LA Freeways loom larger than freeways in future plans
LA Freeways loom larger than freeways in future plans
Originally published in issue 23 of Tollroads Newsletter, which came out in Jan 1998.
Page:5
Subjects:freeways pikes HOT
Facilities:Eastern Corridor 241 261 133 SR-57 SR-14 Antelope Valley SR-91-East I-15-South Fopur Corners South Pass Northern Corridor
Agencies:TCA SCAG SANBAG Riverside Co
Locations:LA Riverside San Bernardino Ornage
Sources:Redman Shultz Reagan
LA
Tollways loom larger than freeways in future plans
Tollways are bigger than freeways in LA planning accoding to the latest draft regional plan from the local association of governments (SCAG). On top of the planned $8.2b of truck pikes in the SCAG plan (see p1) are $2.8b of toll roads and $594m of HOT lanes. By comparison with this total of $11.6b of toll projects only $3.9b of free roads ($2.2b of fwy projects and $1.7b HOV) are in the SCAG plan. $11.6b vs $3.9b!

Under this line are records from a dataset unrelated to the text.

(* ===== verification/_CoqProject ===== *)
-Q . S2P
Prelude.v
Intset.v
Util.v
Glob.v
Adlist.v
Dict.v
DictScan.v
Lzf.v
Listpack.v
ListpackOps.v
ListpackSpec.v
Skiplist.v
SkiplistOps.v
SkiplistSpec.v
SortedSet.v
Bitops.v
Sds.v
SdsText.v
Crc.v
Rio.v
AofFile.v
AofManifest.v
AofFs.v
Aof.v
AofDurable.v
Lemma ull2string_body_ok fuel : forall dst o v next,
  0 <= o -> 0 <= next < 2 ^ 31 -> o + next < zlen dst ->
  0 <= v < 10 ^ (next + 1) -> (next = 0 \/ 10 ^ next <= v) -> next < 2 * Z.of_nat fuel ->
  ('(dst, value, next) ← ull2string_loop fuel dst o v next; ull2string_last dst o value next)
  = Some (splice dst o (ndig (Z.to_nat (next + 1)) v)).
Proof.
  induction fuel as [|fuel IH]; intros dst o v next Ho Hn Hb Hv Hlo Hf; [lia|].
  cbn [ull2string_loop]. case_decide as Hge.
  - assert (2 <= next) as Hn2.
    { destruct (decide (2 <= next)); [done|]. assert (next = 0 \/ next = 1) as [->| ->] by lia; cbn in Hv; lia. }
    pose proof (Z.mod_pos_bound v 100 ltac:(lia)) as Hm.
    destruct (digits_table (v mod 100) ltac:(lia)) as [H0 H1].
    rewrite H1, H0. cbn [mbind option_bind]. unfold u32. rewrite !uwrap_small by (unfold in_u; lia).
    pose proof (poke_two dst (o + (next - 1)) (ch_0 + v mod 100 / 10) (ch_0 + (v mod 100) mod 10)
      ltac:(lia) ltac:(lia)) as Hp.
    replace (o + (next - 1) + 1) with (o + next) in Hp by lia.
    destruct (poke dst (o + next) (ch_0 + (v mod 100) mod 10)) as [d1|]; cbn [mbind option_bind] in *; [|done].
    rewrite Hp. cbn [mbind option_bind].
    assert (10 ^ (next + 1) = 100 * 10 ^ (next - 1) /\ 10 ^ next = 100 * 10 ^ (next - 2)) as [P1 P2].
    { split; rewrite <- (Z.pow_add_r 10 2) by lia; f_equal; lia. }
    rewrite IH; try lia.
    + replace (next - 2 + 1) with (next - 1) by lia.
      replace (Z.to_nat (next + 1)) with (S (S (Z.to_nat (next - 1)))) by lia.
      rewrite ndig_two. f_equal.
      replace (o + (next - 1)) with (o + zlen (ndig (Z.to_nat (next - 1)) (v / 100)))
        by (rewrite zlen_ndig; lia).
      apply splice_splice_left; [lia|]. rewrite zlen_ndig. zlia.
    + rewrite zlen_splice by zlia. lia.
    + replace (next - 2 + 1) with (next - 1) by lia. split; [apply Z.div_pos; lia|].
      apply Z.div_lt_upper_bound; lia.
    + right. apply Z.div_le_lower_bound; lia.
  - cbn [mbind option_bind]. unfold ull2string_last. case_decide.
    + assert (next = 0) as -> by (destruct Hlo as [|Hlo]; [done|];
        destruct (decide (next = 0)); [done|]; pose proof (Z.pow_le_mono_r 10 1 next); lia).
      rewrite poke_splice by lia. rewrite Z.add_0_r.
      change (Z.to_nat (0 + 1)) with 1%nat. by rewrite ndig_one by lia.
    + assert (next = 1) as ->.
      { assert (next <> 0) by (intros ->; cbn in Hv; lia).
        destruct (decide (next = 1)); [done|]. pose proof (Z.pow_le_mono_r 10 2 next). lia. }
      destruct (digits_table v ltac:(lia)) as [H0 H1].
      rewrite H1, H0. cbn [mbind option_bind]. unfold u32. rewrite uwrap_small by (unfold in_u; lia).
      pose proof (poke_two dst (o + 0) (ch_0 + v / 10) (ch_0 + v mod 10) ltac:(lia) ltac:(lia)) as Hp.
      replace (o + 0 + 1) with (o + 1) in Hp by lia. change (1 - 1) with 0.
      etransitivity; [exact Hp|]. rewrite Z.add_0_r. f_equal. f_equal.
      change (Z.to_nat (1 + 1)) with 2%nat. rewrite ndig_two. cbn [ndig app].
      by rewrite (Z.mod_small v 100) by lia.
Qed.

LA home of the freeway has gone toll.
LA like other heavily builtup areas seems unlikely to get many new freeways. The more a city needs new transport capacity because of high density and heavy traffic the more expensive it is to build and the more difficult it is to gain political support for that extra capacity. That paradox can only be broken once you abandon the paradigm of looking to tax financing alone for the funding, and look to tolls. Because the worse the congestion and the heavier the traffic, the more you are likely to be able to raise large toll revenues and the easier it is to fund highway improvements via tolling.

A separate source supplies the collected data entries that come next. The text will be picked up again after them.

Lemma range_item_match a b c :
  (let '(start, end_) := if decide (a > b) then (b, a) else (a, b) in
   let '(start, end_, c) :=
     if nocase then (tolower start, tolower end_, tolower c) else (start, end_, c) in
   bool_decide (c >= start /\ c <= end_)) = item_match nocase c (CRange a b).
Proof.
  cbn. destruct (decide (a > b)); [rewrite Z.min_r, Z.max_l by lia|rewrite Z.min_l, Z.max_r by lia];
    destruct nocase; apply bool_decide_ext; lia.
Qed.

(** The loop agrees with [parse_class] and the disjunction of its items. *)
Definition bracket_post (s0 : Z) (p : chars) (mtch : bool) (r : option (Z * Z * bool)) : Prop :=
  exists pi' plen' m, r = Some (pi', plen', m) /\
    m = existsb (item_match nocase s0) (parse_class p).1 || mtch /\
    at_ P0 (pi' + 1) (parse_class p).2 /\ plen' - 1 = zlen (parse_class p).2.

Lemma bracket_post_item s0 p q i mtch r :
  parse_class p = (i :: (parse_class q).1, (parse_class q).2) ->
  bracket_post s0 q (item_match nocase s0 i || mtch) r -> bracket_post s0 p mtch r.
Proof.
  intros Hp (pi' & plen' & m & -> & -> & H). exists pi', plen'. rewrite Hp. cbn [fst snd existsb].
  eexists. split; [done|]. split; [|done]. by destruct (item_match nocase s0 i), (existsb _ _).
Qed.

(** Whether a range starts at [c]. *)
Definition range_next (c : Z) (r : chars) : Prop := exists b r', r = ch_minus :: b :: r' /\ c <> ch_bsl.

Lemma range_next_dec c r : range_next c r \/ ~ range_next c r.
Proof.
  unfold range_next. destruct (decide (c = ch_bsl)) as [->|]; [right; naive_solver|].
  destruct r as [|d [|b r']]; [right; naive_solver..|].
  destruct (decide (d = ch_minus)) as [->|]; [left; eauto|right; naive_solver].
Qed.

Lemma no_range_peek pi c r : at_ P0 (pi + 1) r -> c <> ch_bsl -> ~ range_next c r ->
  (if decide (1 + zlen r >= 3) then p1 ← peek P (pi + 1); Some (bool_decide (p1 = ch_minus)) else Some false) = Some false.
Proof.
  intros Hat Hc Hno. destruct (decide (1 + zlen r >= 3)); [|done].
  destruct r as [|d [|b r']]; [zlia|zlia|]. destruct (at_cons _ _ _ _ Hat) as (-> & _ & _).
  cbn. rewrite bool_decide_false; [done|]. intros ->. apply Hno. by eexists _, _.
Qed.

Lemma no_range_parse c r : c <> ch_bsl -> c <> ch_rbr -> ~ range_next c r ->
  parse_class (c :: r) = (CChar c :: (parse_class r).1, (parse_class r).2).
Proof.
  intros Hc Hrbr Hno. cbn [parse_class]. rewrite !decide_False by done.
  destruct r as [|d [|b r']]; try by destruct (parse_class _).
  rewrite decide_False; [by destruct (parse_class _)|]. intros ->. apply Hno. by eexists _, _.
Qed.

Lemma bracket_ok fuel : forall s0 pi p mtch,
  at_ P0 pi p -> zlen p < Z.of_nat fuel ->
  bracket_post s0 p mtch (bracket_loop fuel P nocase s0 pi (zlen p) mtch).
Proof.
  induction fuel as [|fuel IH]; intros s0 pi p mtch Hat Hf; [zlia|].
  cbn [bracket_loop]. destruct p as [|c r].
  { rewrite (at_nil _ _ Hat). cbn [mbind option_bind].
    rewrite decide_False by (intros [? _]; done). rewrite decide_False by done.
    rewrite decide_True by done. eexists _, _, _. split; [done|]. cbn [parse_class fst snd existsb].
    replace (pi - 1 + 1) with pi by lia. done. }
  destruct (at_cons _ _ _ _ Hat) as (-> & _ & Hat'). cbn [mbind option_bind].
  rewrite zlen_cons in *. pose proof (zlen_nonneg r) as Hr0.
  assert (bracket_post s0 r (item_match nocase s0 (CChar c) || mtch)
    (bracket_loop fuel P nocase s0 (pi + 1) (1 + zlen r - 1)
      (if negb nocase then (if decide (c = s0) then true else mtch)
       else (if decide (tolower c = tolower s0) then true else mtch)))) as Hchar.
  { replace (1 + zlen r - 1) with (zlen r) by lia.
    assert ((if negb nocase then (if decide (c = s0) then true else mtch)
       else (if decide (tolower c = tolower s0) then true else mtch)) =
       item_match nocase s0 (CChar c) || mtch) as ->.
    { cbn. unfold eqc. destruct nocase; cbn; apply if_orb. }
    apply IH; [done|lia]. }
  destruct (decide (c = ch_bsl /\ 1 + zlen r >= 2)) as [Hesc|Hesc].
  { destruct Hesc as [-> Hl]. destruct r as [|e r']; [zlia|].
    destruct (at_cons _ _ _ _ Hat') as (-> & _ & Hat2). cbn [mbind option_bind].
    apply (bracket_post_item _ _ r' (CEsc e)).
    { cbn [parse_class]. rewrite decide_True by done. by destruct (parse_class r'). }
    rewrite if_orb. replace (1 + zlen (e :: r') - 1 - 1) with (zlen r') by zlia.
    apply IH; [done|zlia]. }
  destruct (decide (c = ch_rbr)) as [Hrbr|Hrbr].
  { subst c. eexists _, _, _. split; [done|]. cbn [parse_class].
    rewrite decide_False by done. rewrite decide_True by done. cbn. split; [done|]. split; [done|lia]. }
  rewrite decide_False by lia.
  destruct (range_next_dec c r) as [(b & r' & -> & Hb)|Hno].
  - rewrite !zlen_cons in *. pose proof (zlen_nonneg r').
    rewrite (decide_True (P := 1 + (1 + (1 + zlen r')) >= 3)) by lia.
    destruct (at_cons _ _ _ _ Hat') as (-> & _ & Hat2).
    destruct (at_cons _ _ _ _ Hat2) as (Hpk & _ & Hat3). cbn [mbind option_bind].
    replace (pi + 1 + 1) with (pi + 2) in * by lia. rewrite bool_decide_true by done.
    rewrite Hpk. cbn [mbind option_bind].
    apply (bracket_post_item _ _ r' (CRange c b)).
    { cbn [parse_class]. rewrite !decide_False by done. rewrite decide_True by done.
      by destruct (parse_class r'). }
    rewrite <- range_item_match.
    replace (1 + (1 + (1 + zlen r')) - 2 - 1) with (zlen r') by lia.
    destruct (if decide (c > b) then (b, c) else (c, b)) as [lo hi].
    destruct (if nocase then (tolower lo, tolower hi, tolower s0) else (lo, hi, s0)) as [[lo' hi'] c'].
    rewrite if_orb. apply IH; [done|lia].
  - destruct (decide (c = ch_bsl)) as [->|Hc].
    + assert (r = []) as -> by (apply zlen_0; lia). cbn [mbind option_bind].
      rewrite (decide_False (P := 1 + zlen (@nil Z) >= 3)) by (cbn; lia). cbn [mbind option_bind].
      eapply (bracket_post_item _ _ [] (CChar ch_bsl)); [done|]. exact Hchar.
    + rewrite (no_range_peek pi c r Hat' Hc Hno). cbn [mbind option_bind].
      eapply (bracket_post_item _ _ r (CChar c)); [|exact Hchar]. by apply no_range_parse.
Qed.
(** *** The matcher *)

(** No suffix of [s] matches [p]: what [skipLongerMatches] records. *)
Definition no_suffix (p s : chars) : Prop :=
  forall s1 s2, s = s1 ++ s2 -> ~ gmatch nocase p s2.

(** What a call on the pattern suffix [p] and the string suffix [s] returns. *)
Definition call_ok (p s : chars) (res : option (bool * bool)) : Prop :=
  exists b skip, res = Some (b, skip) /\ (b = true <-> gmatch nocase p s) /\
    (b = false -> skip = true -> no_suffix p s).

Lemma no_suffix_cons p x s : ~ gmatch nocase p (x :: s) -> no_suffix p s -> no_suffix p (x :: s).
Proof.
  intros H1 H2 s1 s2 Hs. destruct s1 as [|y s1]; cbn in Hs; [by subst|].
  injection Hs as -> ->. by apply (H2 s1 s2).
Qed.

Lemma no_suffix_star p s : no_suffix p s -> no_suffix (ch_star :: p) s.
Proof.
  intros H s1 s2 -> Hg. apply gmatch_star in Hg as (s3 & s4 & -> & Hg).
  apply (H (s1 ++ s3) s4); [by rewrite app_assoc|done].
Qed.

Lemma no_suffix_tok c r t q x s :
  c <> ch_star -> next_tok c r = (t, q) -> no_suffix q s -> no_suffix (c :: r) (x :: s).
Proof.
  intros Hc Ht H s1 s2 Hs Hg. rewrite (gmatch_one c r t q) in Hg by done.
  destruct Hg as (y & s' & -> & _ & Hg). destruct s1 as [|z s1]; cbn in Hs; injection Hs as ? ->.
  - by apply (H [] s').
  - apply (H (s1 ++ [y]) s'); [by rewrite <- app_assoc|done].
Qed.

Lemma star_loop_ok rec r : forall s si,
  (forall si s, at_ S0 si s -> s <> [] -> call_ok r s (rec si (zlen s) false)) ->
  ~ gmatch nocase r [] -> at_ S0 si s ->
  call_ok (ch_star :: r) s (star_loop rec (length s) si (zlen s) false).
Proof.
  intros s si Hrec Hnil Hat.
  enough (exists b skip, star_loop rec (length s) si (zlen s) false = Some (b, skip) /\
    (b = true <-> gmatch nocase (ch_star :: r) s) /\ (b = false -> no_suffix r s)) as (b & skip & H1 & H2 & H3).
  { exists b, skip. split; [done|]. split; [done|]. intros Hb _. by apply no_suffix_star, H3. }
  revert si Hat. induction s as [|x s IH]; intros si Hat; cbn [star_loop length].
  - exists false, true. split; [done|]. split; [|intros _ s1 s2 Hs; symmetry in Hs; by apply app_nil in Hs as [-> ->]].
    split; [done|]. rewrite gmatch_nil_r_cons. by intros [_ ?].
  - destruct (Hrec si (x :: s) Hat ltac:(done)) as (b & skip & -> & Hb & Hs). cbn [mbind option_bind].
    destruct b.
    { exists true, skip. split; [done|]. split; [|done]. split; [|done]. intros _.
      apply gmatch_star. exists [], (x :: s). split; [done|by apply Hb]. }
    assert (~ gmatch nocase r (x :: s)) as Hno by (intros Hg; by apply Hb in Hg).
    destruct skip.
    { exists false, true. split; [done|]. specialize (Hs eq_refl eq_refl). split; [|done]. split; [done|].
      intros Hg. exfalso. by apply (no_suffix_star _ _ Hs [] (x :: s)). }
    destruct (at_cons _ _ _ _ Hat) as (_ & _ & Hat'). rewrite zlen_cons.
    replace (1 + zlen s - 1) with (zlen s) by lia.
    destruct (IH _ Hat') as (b & skip & -> & Hb2 & Hs2).
    exists b, skip. split; [done|]. split.
    + rewrite Hb2, !gmatch_star. split.
      * intros (s1 & s2 & -> & Hg). by exists (x :: s1), s2.
      * intros (s1 & s2 & Hsp & Hg). destruct s1 as [|y s1]; cbn in Hsp; [by subst|].
        injection Hsp as -> ->. eauto.
    + intros ->. apply no_suffix_cons; auto.
Qed.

To the extent LA doesnt toll then its freeways will strangle it, and it will steadily lose business and people to better serviced areas inland like AZ, CO, NV, NM, UT and to Texas. The southern LA area (Orange Co, and also San Bernardino and Riverside c40% of the LA region) have grasped that fact. Orange Co has the nations largest turnpike construction under way the Eastern Corridor (SR-241, 261, 133), and extensions to the Foothill (SR-241). Until some wild weather hit early December the Eastern pike was way ahead of schedule. But 7 of rain one day produced erosion gullies several feet wide and deep all along its many huge embankments, when I visited. Great gusts of wild wind coming out of the snow-covered San Gabriel Mountains were tearing doors and windows off the toll booths on the mainline plaza of the San Joaquin Hills toll road (SR-73) and the booths themselves (designed like separate yacht sails, with no protective plaza canopy) were creaking back and forth. On quieter days it is a beautiful road to ride providing great new vistas of the lovely hills but it is too steep to attract heavy truck traffic. The south County area is developing again after a prolonged recession and the SJH toll road will probably continue to have good traffic growth.

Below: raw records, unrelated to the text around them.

Lemma set_prev_first h ys b w pp pp' qn :
  dseg (nodes h) pp ((b, w) :: ys) qn -> NoDup ((b, w) :: ys).*1 ->
  exists h', set_prev h (Some b) pp' = Some h' /\ dseg (nodes h') pp' ((b, w) :: ys) qn /\
    freed h' = freed h /\ forall a, a <> b -> nodes h' !! a = nodes h !! a.
Proof.
  intros H Hnd. unfold set_prev. cbn [mbind option_bind]. pose proof H as [Hb _]. rewrite Hb. cbn.
  eexists. split; [done|]. split; [by apply (dseg_set_prev _ pp)|]. split; [done|].
  intros. by apply lookup_insert_ne.
Qed.

Lemma dseg_ext m m' pp xs qn :
  (forall a, a ∈ xs.*1 -> m' !! a = m !! a) -> dseg m pp xs qn -> dseg m' pp xs qn.
Proof.
  revert pp. induction xs as [|[b v] xs IH]; intros pp Hm H; cbn [dseg] in *; [done|].
  destruct H as [Hb H]. cbn in Hm. split; [rewrite Hm by set_solver; done|]. apply IH; [set_solver|done].
Qed.

Lemma listRotateTailToHead_ok h l xs a v :
  rep h l (xs ++ [(a, v)]) ->
  exists h' l', listRotateTailToHead h l = Some (h', l') /\ rep h' l' ((a, v) :: xs) /\
    frame h h' (xs ++ [(a, v)]) [] /\ freed h' = freed h /\ same_methods l l'.
Proof.
  intros Hr. pose proof Hr as [Hseg Hnd Hhd Htl Hlen]. unfold listRotateTailToHead. case_decide as Hl1.
  { destruct xs as [|x xs]; [|exfalso; zlia]. exists h, l. repeat (split; [done|]). done. }
  destruct xs as [|[b w] ys]; [exfalso; cbn in Hlen; zlia|].
  rewrite Htl, lastp_app. unfold load. cbn [mbind option_bind].
  rewrite (dseg_lookup_last _ _ _ _ _ _ Hseg). cbn [mbind option_bind n_prev].
  apply dseg_app in Hseg as [Hx Ha]. cbn [first] in Hx. cbn [dseg] in Ha. destruct Ha as [Ha _].
  rewrite fmap_app in Hnd. pose proof Hnd as Hnd'. apply NoDup_app in Hnd' as (Hnx & Hd & _).
  assert (forall c, c ∈ ((b, w) :: ys).*1 -> c <> a) as Hne by (intros c Hc ->; apply (Hd a Hc); cbn; set_solver).
  rewrite Hhd. cbn [first app].
  assert (exists h1, set_next h (lastp None ((b, w) :: ys)) None = Some h1 /\ dseg (nodes h1) None ((b, w) :: ys) None /\
    freed h1 = freed h /\ forall c, c ∉ ((b, w) :: ys).*1 -> nodes h1 !! c = nodes h !! c)
    as (h1 & -> & Hx1 & Hf1 & Hfr1).
  { destruct ((b, w) :: ys) as [|[c u] zs _] eqn:E using rev_ind; [done|]. rewrite lastp_app.
    destruct (set_next_last h zs c u _ None _ Hx Hnx) as (h1 & H1 & H2 & H3 & H4). exists h1.
    split; [done|]. split; [done|]. split; [done|]. intros d Hd'. apply H4. rewrite fmap_app in Hd'. cbn in Hd'. set_solver. }
  cbn [mbind option_bind].
  destruct (set_prev_first h1 ys b w None (Some a) None Hx1 Hnx) as (h2 & -> & Hx2 & Hf2 & Hfr2).
  cbn [mbind option_bind].
  assert (b <> a) as Hba by (apply Hne; cbn; set_solver).
  assert (nodes h2 !! a = Some (ListNode (lastp None ((b, w) :: ys)) None v)) as Ha2.
  { rewrite Hfr2 by done. rewrite Hfr1; [done|]. intros Hin. by apply (Hne a). }
  heap_step. rewrite Ha2. heap_step. eexists _, _. split; [done|].
  split; [|split; [|split; [cbn; congruence|done]]].
  - split; cbn [l_head l_tail l_len with_ends nodes].
    + split; [by rewrite lookup_insert_eq|]. apply dseg_insert; [|done]. intros Hin. by apply (Hne a).
    + cbn [fmap list_fmap]. apply NoDup_cons. split; [|done]. intros Hin. by apply (Hne a).
    + done.
    + by rewrite !lastp_cons.
    + rewrite Hlen. zlia.
  - intros c Hc _. cbn in Hc. rewrite fmap_app in Hc. cbn in *. rewrite lookup_insert_ne by set_solver.
    rewrite Hfr2 by set_solver. apply Hfr1. cbn. set_solver.
Qed.

Lemma listRotateHeadToTail_ok h l xs a v :
  rep h l ((a, v) :: xs) ->
  exists h' l', listRotateHeadToTail h l = Some (h', l') /\ rep h' l' (xs ++ [(a, v)]) /\
    frame h h' ((a, v) :: xs) [] /\ freed h' = freed h /\ same_methods l l'.
Proof.
  intros Hr. pose proof Hr as [Hseg Hnd Hhd Htl Hlen]. unfold listRotateHeadToTail. case_decide as Hl1.
  { destruct xs as [|x xs]; [|exfalso; zlia]. exists h, l. repeat (split; [done|]). done. }
  destruct xs as [|[b w] ys]; [exfalso; cbn in Hlen; zlia|].
  rewrite Hhd. cbn [first]. unfold load. cbn [mbind option_bind]. destruct Hseg as [Ha Hx]. rewrite Ha.
  cbn [mbind option_bind n_next first].
  pose proof Hnd as Hnd'. cbn in Hnd'. apply NoDup_cons in Hnd' as [Hna Hnx].
  destruct (set_prev_first h ys b w (Some a) None None Hx Hnx) as (h1 & -> & Hx1 & Hf1 & Hfr1).
  cbn [mbind option_bind]. rewrite Htl, lastp_cons.
  assert (exists h2 c, lastp (Some a) ((b, w) :: ys) = Some c /\ lastp None ((b, w) :: ys) = Some c /\
    set_next h1 (Some c) (Some a) = Some h2 /\
    dseg (nodes h2) None ((b, w) :: ys) (Some a) /\
    freed h2 = freed h1 /\ forall c, c ∉ ((b, w) :: ys).*1 -> nodes h2 !! c = nodes h1 !! c)
    as (h2 & c & Hc1 & Hc2 & Hsn & Hx2 & Hf2 & Hfr2).
  { destruct ((b, w) :: ys) as [|[c u] zs _] eqn:E using rev_ind; [done|]. rewrite !lastp_app.
    destruct (set_next_last h1 zs c u _ (Some a) _ Hx1) as (h2 & H1 & H2 & H3 & H4); [change (NoDup ((b, w) :: ys).*1) in Hnx; by rewrite E in Hnx|].
    exists h2, c. split; [done|]. split; [done|]. split; [done|]. split; [done|]. split; [done|].
    intros d Hd'. apply H4. rewrite fmap_app in Hd'. cbn in Hd'. set_solver. }
  rewrite Hc1, Hsn. cbn [mbind option_bind].
  assert (nodes h2 !! a = Some (ListNode None (Some b) v)) as Ha2.
  { rewrite Hfr2 by done. rewrite Hfr1; [done|]. intros ->. apply Hna. set_solver. }
  heap_step. rewrite Ha2. heap_step. eexists _, _. split; [done|].
  split; [|split; [|split; [cbn; congruence|done]]].
  - split; cbn [l_head l_tail l_len with_ends nodes].
    + apply dseg_app. cbn [first]. rewrite Hc2.
      split; [by apply (dseg_insert _ None ((b, w) :: ys))|].
      split; [by rewrite lookup_insert_eq|done].
    + rewrite fmap_app. cbn [fmap list_fmap]. apply NoDup_app. split; [done|]. split; [|by apply NoDup_singleton].
      intros d Hd Hd'. apply list_elem_of_singleton in Hd' as ->. done.
    + by rewrite first_app.
    + by rewrite lastp_app.
    + rewrite Hlen. zlia.
  - intros d Hd _. cbn in Hd. cbn. rewrite lookup_insert_ne by set_solver. rewrite Hfr2 by (cbn; set_solver).
    apply Hfr1. set_solver.
Qed.

(** *** Joining two lists *)

Lemma listJoin_ok h l o xs ys :
  rep h l xs -> rep h o ys -> NoDup (xs.*1 ++ ys.*1) -> zlen (xs ++ ys) < 2 ^ 64 ->
  exists h' l' o', listJoin h l o = Some (h', l', o') /\ rep h' l' (xs ++ ys) /\ rep h' o' [] /\
    frame h h' xs ys /\ freed h' = freed h /\ same_methods l l' /\ same_methods o o'.
Proof.
  intros Hrl Hro Hnd Hb. pose proof Hrl as [Hx Hnx Hhl Htl Hll]. pose proof Hro as [Hy Hny Hho Hto Hlo].
  unfold listJoin. rewrite Hlo. destruct ys as [|[b w] ys'].
  { rewrite decide_True by done. exists h, l, o. rewrite app_nil_r. repeat (split; [done|]). done. }
  rewrite decide_False by apply zlen_cons_neq0. rewrite Hho, Htl. cbn [first].
  destruct (set_prev_first h ys' b w None (lastp None xs) None Hy Hny) as (h1 & -> & Hy1 & Hf1 & Hfr1).
  cbn [mbind option_bind]. set (ys := (b, w) :: ys') in *.
  pose proof Hnd as Hnd'. apply NoDup_app in Hnd' as (_ & Hd & _).
  assert (dseg (nodes h1) None xs None) as Hx1.
  { eapply dseg_ext; [|exact Hx]. intros a Ha. apply Hfr1. intros ->. apply (Hd b Ha). cbn. set_solver. }
  assert (exists h2, (if decide (lastp None xs <> None) then h2 ← set_next h1 (lastp None xs) (Some b); Some (h2, l_head l)
      else Some (h1, Some b)) = Some (h2, first (xs ++ ys) None) /\
      dseg (nodes h2) None xs (Some b) /\ freed h2 = freed h1 /\
      (forall a, a ∉ xs.*1 -> nodes h2 !! a = nodes h1 !! a)) as (h2 & -> & Hx2 & Hf2 & Hfr2).
  { destruct xs as [|[c u] zs _] using rev_ind; [by exists h1|].
    rewrite lastp_app, decide_True by done.
    destruct (set_next_last h1 zs c u None (Some b) None Hx1 Hnx) as (h2 & -> & ? & ? & Hfr).
    exists h2. cbn [mbind option_bind]. split; [by rewrite Hhl, !first_app|]. split; [done|]. split; [done|].
    intros a Ha. apply Hfr. rewrite fmap_app in Ha. cbn in Ha. set_solver. }
  cbn [mbind option_bind]. eexists _, _, _. split; [done|].
  split; [|split; [|split; [|split; [congruence|done]]]].
  - split; cbn [l_head l_tail l_len with_ends].
    + apply dseg_app. cbn [first]. split; [done|]. eapply dseg_ext; [|exact Hy1].
      intros a Ha. apply Hfr2. intros Ha'. by apply (Hd a Ha').
    + by rewrite fmap_app.
    + done.
    + rewrite Hto, lastp_app2. subst ys. by rewrite !lastp_cons.
    + rewrite Hll. unfold u64. rewrite uwrap_small; [zlia|]. unfold in_u. zlia.
  - split; try done. apply NoDup_nil_2.
  - intros a H1 H2. rewrite Hfr2 by done. apply Hfr1. intros ->. apply H2. cbn. set_solver.
Qed.

(** *** Iteration *)

Lemma listIndex_forward h n : forall pp xs,
  dseg (nodes h) pp xs None ->
  listIndex_loop n h false (first xs None) = Some (first (drop n xs) None).
Proof.
  induction n as [|n IH]; intros pp xs H; cbn [listIndex_loop]; [by rewrite drop_0|].
  destruct xs as [|[a v] xs]; [done|]. cbn [first]. rewrite decide_False by done.
  destruct H as [Ha H]. unfold load. cbn [mbind option_bind]. rewrite Ha. cbn [mbind option_bind n_next].
  by rewrite (IH _ _ H).
Qed.

Lemma listIndex_backward h n : forall xs qn,
  dseg (nodes h) None xs qn ->
  listIndex_loop n h true (lastp None xs) = Some (lastp None (take (length xs - n) xs)).
Proof.
  induction n as [|n IH]; intros xs qn H; cbn [listIndex_loop]; [by rewrite Nat.sub_0_r, firstn_all|].
  destruct xs as [|[a v] xs _] using rev_ind; [done|]. rewrite lastp_app, decide_False by done.
  unfold load. cbn [mbind option_bind]. rewrite (dseg_lookup_last _ _ _ _ _ _ H). cbn [mbind option_bind n_prev].
  apply dseg_app in H as [H _]. rewrite (IH _ _ H). rewrite length_app. cbn [length].
  replace (length xs + 1 - S n)%nat with (length xs - n)%nat by lia. by rewrite take_app_le by lia.
Qed.

(** The address at a signed index: negative indices count from the tail. *)
Definition index_of xs (index : Z) : ptr :=
  let k := if decide (index < 0) then zlen xs + index else index in
  if decide (0 <= k) then fst <$> xs !! Z.to_nat k else None.

Lemma first_drop xs n : first (drop n xs) None = fst <$> xs !! n.
Proof.
  revert n. induction xs as [|[a v] xs IH]; intros n; [by rewrite drop_nil|].
  destruct n; [done|]. apply IH.
Qed.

A big thing going for the Orange Co toll roads not so far factored into any of their traffic projections is the likely development of the El Toro Marine Corps Air Station in Irvine as the second major civil airport for the Los Angeles area. Being abandoned as part of the defense build-down El Toro has several times the area of the tight John Waybe Airport indeed more land than Los Angeles Intenational Airport (LAX) and magnificent highway connections.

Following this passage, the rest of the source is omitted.